→ DATA TO USE:
▬▬▬

(** X22: of several entries of the alias table with one name only the
    first counts: taking the later entries of that name out of the table
    changes no result of [evalLabel]. *)
Theorem evalLabel_first_alias_only :
  forall (pre post : list AliasList) (c : AliasList) (apIds : list Z)
         (value : Z) (fuel : nat) (e : BTree),
    evalLabel fuel e
      (pre ++ c :: filter (fun c' => negb (String.eqb (alias c') (alias c)))
                     post) apIds value
    = evalLabel fuel e (pre ++ c :: post) apIds value.
Proof.
  intros pre post c apIds value.
  induction fuel as [|fuel IH]; intros e; [reflexivity|].
  cbn [evalLabel]. destruct e as [|l r nm id ty]; [reflexivity|].
  destruct ty; try reflexivity.
  - now rewrite (IH l), (IH r).
  - now rewrite (IH l), (IH r).
  - now rewrite (IH l).
  - rewrite aliasLoop_shadow.
    destruct (aliasLoop (pre ++ c :: post) nm); [apply IH | reflexivity].
Qed.

(** ** Where the lines of the compatible transitions come from *)

Section Origin.

Variable fuel : nat.
Variable data : HoaData.
Variable maxPrio : bool.
Variable winR : Z.
Variable ucntAPs : list Z.
Variable numValuations : Z.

▬▬▬

→ ASSIGNED TASK: Your reply should consist of the records, copied exactly.

→ WRITTEN SOLUTION:
(** X22: of several entries of the alias table with one name only the
    first counts: taking the later entries of that name out of the table
    changes no result of [evalLabel]. *)
Theorem evalLabel_first_alias_only :
  forall (pre post : list AliasList) (c : AliasList) (apIds : list Z)
         (value : Z) (fuel : nat) (e : BTree),
    evalLabel fuel e
      (pre ++ c :: filter (fun c' => negb (String.eqb (alias c') (alias c)))
                     post) apIds value
    = evalLabel fuel e (pre ++ c :: post) apIds value.
Proof.
  intros pre post c apIds value.
  induction fuel as [|fuel IH]; intros e; [reflexivity|].
  cbn [evalLabel]. destruct e as [|l r nm id ty]; [reflexivity|].
  destruct ty; try reflexivity.
  - now rewrite (IH l), (IH r).
  - now rewrite (IH l), (IH r).
  - now rewrite (IH l).
  - rewrite aliasLoop_shadow.
    destruct (aliasLoop (pre ++ c :: post) nm); [apply IH | reflexivity].
Qed.

(** ** Where the lines of the compatible transitions come from *)

Section Origin.

Variable fuel : nat.
Variable data : HoaData.
Variable maxPrio : bool.
Variable winR : Z.
Variable ucntAPs : list Z.
Variable numValuations : Z.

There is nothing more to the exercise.